The sharp decline in hotel bookings, international travel, and tourist arrivals were all factors noted in the report. “Losses in tourism proceeds exceeding 2 per cent of GDP are expected to be concentrated among large net tourism exporters, such as Costa Rica, Egypt, Greece, Morocco, New Zealand, Portugal, Spain, Sri Lanka, Thailand, and Turkey.”
“The rise in tourism trade balances is expected to be spread more evenly across tourism services net importers. Although uncertainty is high, the effects on tourism may persist to some extent in 2021 and beyond. Forty per cent of respondents to a UN World Tourism Organization survey expect international tourism demand to start recovering only in 2021, with professionals in the Americas being slightly more pessimistic,” the report shows.
The future remains grim for the country’s economy, particularly if there is a second wave of the novel coronavirus.
“Uncertainty is high,” the report says, “but the macroeconomic consequences will be greater for economies with pre-existing vulnerabilities. Growth is expected to be slow for the economy of almost any Eurozone member state in the near future.
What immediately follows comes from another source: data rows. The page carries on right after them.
(* ===== verification/Metrics.v ===== *)
(** * The gauges and counters of a running gateway

    In every reachable state the counters are within their 64 bits, the number
    of active connections is the number of connections, the number of AUTH
    checks in flight is the number of workers that are at one, and the queue
    gauges are within the capacities.  The STATS report of a running server is
    a JSON object in which every member has the value its counter or gauge had
    when the handler read it; the reads are not one snapshot, since the other
    threads run between them. *)

From S2P Require Import Prelude Json Protocol BlockQueue Notifier ControlTypes Stats RuntimeConfig.
From S2P Require Import Logger Handlers Server Invariant Threads Reactor System Conservation.
#[local] Open Scope Z_scope.

Create HintDb metrics.

(** ** Counters *)

Definition counters (s : StatsManager) : list Z :=
  [total_requests_ s; total_log_messages_ s; total_errors_ s; total_bytes_read s; total_bytes_sent s;
   request_queue_rejected_ s; response_queue_rejected_ s; response_queue_rejected_normal_ s;
   response_queue_rejected_auth_ s; slow_client_closed_ s; stale_response_dropped_ s; auth_success_ s;
   auth_failure_ s; auth_queue_rejected_ s; auth_tasks_cancelled_before_start_ s; auth_allowed_ s;
   auth_denied_ s; auth_unavailable_ s; auth_duration_count_ s; auth_duration_total_us_ s].

Definition in_word (z : Z) : Prop := 0 ≤ z ≤ UINT64_MAX.
Definition counters_ok (s : StatsManager) : Prop := Forall in_word (counters s).
(** ** Witnesses *)

Definition sample_getenv (name : bytes) : option bytes :=
  if bool_decide (name = lit "APP_ENV") then Some (lit " Staging ")
  else if bool_decide (name = lit "GATEWAY_SHARED_TOKEN") then Some (lit "secret")
  else if bool_decide (name = lit "GATEWAY_PORT") then Some (lit "0080")
  else if bool_decide (name = lit "REQUEST_QUEUE_CAPACITY") then Some (lit "16")
  else None.

Definition sample_config : StartupConfig :=
  mkStartupConfig (lit "staging") 80 (lit "127.0.0.1") 8080 1000 (lit "secret") 16 4096 5000 0 2 32.

Lemma startup_validates_witness :
  configured sample_getenv sample_config ∧ startup_ok sample_config ∧
  parseStartupConfig (λ name, if bool_decide (name = lit "WORKER_COUNT") then Some (lit "2x") else sample_getenv name) = None.
Proof.
  destruct (startup_validates sample_getenv sample_config) as [Hs Hok].
  assert (Hp : parseStartupConfig sample_getenv = Some sample_config) by (vm_compute; reflexivity).
  split; [apply Hs, Hp|]. split; [apply Hok, Hp|vm_compute; reflexivity].
Defined.

Lemma startup_launches_witness :
  let log := newLogStorage None false true true in
  ∃ client s,
    main_start sample_getenv log (newLogger None) (InitOk 3 4 5) true 8 = Some (client, s) ∧
    client_ok client ∧ timeout_ms_ client = 1000 ∧
    launched (setup_of sample_config log (newLogger None) 3 4 5 true 8) s ∧ setup_ok (setup_of sample_config log (newLogger None) 3 4 5 true 8).
Proof.
  refine (startup_launches sample_getenv sample_config (newLogStorage None false true true) (newLogger None) 3 4 5 true 8 _ _ _ _ _);
    [vm_compute; reflexivity..|unfold distinct_fds; lia|lia].
Defined.
(** * slog-logfilter: the rule-evaluation engine, embedded and verified

    A shallow embedding of [filter.go], [context.go] and [handler.go]:
    the pattern matcher, level parsing, the filter predicates, the
    handler's filter store with its cached values, record evaluation and
    the call-site path formatting.

    Go strings are byte strings ([string]); [slog.Level] is [Z]; a
    [time.Time] is the instant it denotes, counted in nanoseconds from the
    zero time; maps are [gmap]; slices are headers into a store of backing
    arrays, so that two handlers may share one array. *)

From Stdlib Require Import ZArith String Ascii List Bool Lia.
From stdpp Require Import base option list gmap strings.
(** What the cache itself does to the outside: [notify] with
    [type: 'added'] or [type: 'removed'], and [queryInfo.destroy()].  (The
    other notifications are sent by the entries.) *)
Inductive Event :=
| Added (queryInfo : Entry)
| Removed (queryInfo : Entry)
| Destroyed (queryInfo : Entry).

#[export] Instance Event_eq_dec : EqDecision Event.
Proof. solve_decision. Defined.

(** [Map.prototype.get] *)
Fixpoint mapGet (queries : list (string * Entry)) (queryHash : string) : option Entry :=
  match queries with
  | [] => None
  | (k, v) :: rest => if String.eqb k queryHash then Some v else mapGet rest queryHash
  end.

(** [Map.prototype.set]: a key that is present keeps its place. *)
Fixpoint mapSet (queryHash : string) (queryInfo : Entry)
         (queries : list (string * Entry)) : list (string * Entry) :=
  match queries with
  | [] => [(queryHash, queryInfo)]
  | (k, v) :: rest =>
      if String.eqb k queryHash then (k, queryInfo) :: rest
      else (k, v) :: mapSet queryHash queryInfo rest
  end.

(** [Map.prototype.delete] *)
Definition mapDelete (queryHash : string) (queries : list (string * Entry))
  : list (string * Entry) :=
  filter (λ p, p.1 ≠ queryHash) queries.

Record QueryCache := mkCache {
  queries : list (string * Entry);
  nextRef : nat;                   (* the identity of the next entry created *)
}.

(** [createQueryCache()] *)
Definition createQueryCache : QueryCache := mkCache [] 0%nat.

(** [get(queryHash)] *)
Definition get (cache : QueryCache) (queryHash : string) : option Entry :=
  mapGet (queries cache) queryHash.

(** [getAll()] *)
Definition getAll (cache : QueryCache) : list Entry :=
  map snd (queries cache).
(** [fileMap[name]] for an object literal whose values are arrays of rows:
    [None] when the name is inherited from [Object.prototype]; otherwise
    whether the literal has the name. *)
Definition file_map (entries : list (string * list Row)) (name : string) : option (option (list Row)) :=
  if inherited name then None
  else Some (snd <$> List.find (fun entry => String.eqb (fst entry) name) entries).

(** [GET /api/inventory/:dataset] (index.js, lines 491-508). *)
Definition inventory_dataset_handler (store : Store) (dataset : string) : option (Completion Response) :=
  let fileMap := [
    ("stock_levels", stockData store);
    ("alerts", alertData store);
    ("bom", bomData store);
    ("mrp_plan", mrpData store);
    ("production_orders", productionOrdersData store);
    ("schedule", scheduleData store);
    ("station_schedule", stationScheduleData store)
  ] in
  found ← file_map fileMap dataset;
  Some (Normal
          match found with
          | None => error_json 400 ("Invalid dataset '" ++ dataset ++ "'")
          | Some rows => json 200 (JArr (map JRow rows))
          end).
“A further worsening in risk sentiment could—for economies with pre-existing vulnerabilities, such as large current account deficits, a high share of foreign currency debt, and limited international reserves—further increase risks of an external crisis.”
Unemployment in Greece reached 17 per cent in May this year, the country’s statistics service ELSTAT said this week, amounting to 3.729.591 people. In April this year, unemployment was recorded at 15.7 per cent.
In comparison with the same period in 2019 however, unemployment saw a small drop this year, compared with 17.2 per cent in May last year.
The pandemic has caused a large drop in international business transactions in Greece, and has reduced commodity prices, so therefore it is much more difficult to obtain external financing, the report notes.
Greece’s annual EU-harmonised inflation stayed negative for a fourth month in July, the country’s statistics service ELSTAT said on Friday.
The reading was -2.1 per cent year-on-year from -1.9 per cent in June.
The data also showed headline consumer price inflation at -1.8 per cent from -1.6 per cent in the previous month.
Prices were forced lower by transportation and housing, the data showed, as the COVID-19 disease has hurt the sectors.
Greece went through a deflation phase during its multi-year debt crisis as wage and pension cuts and a multi-year recession took a heavy toll on household incomes.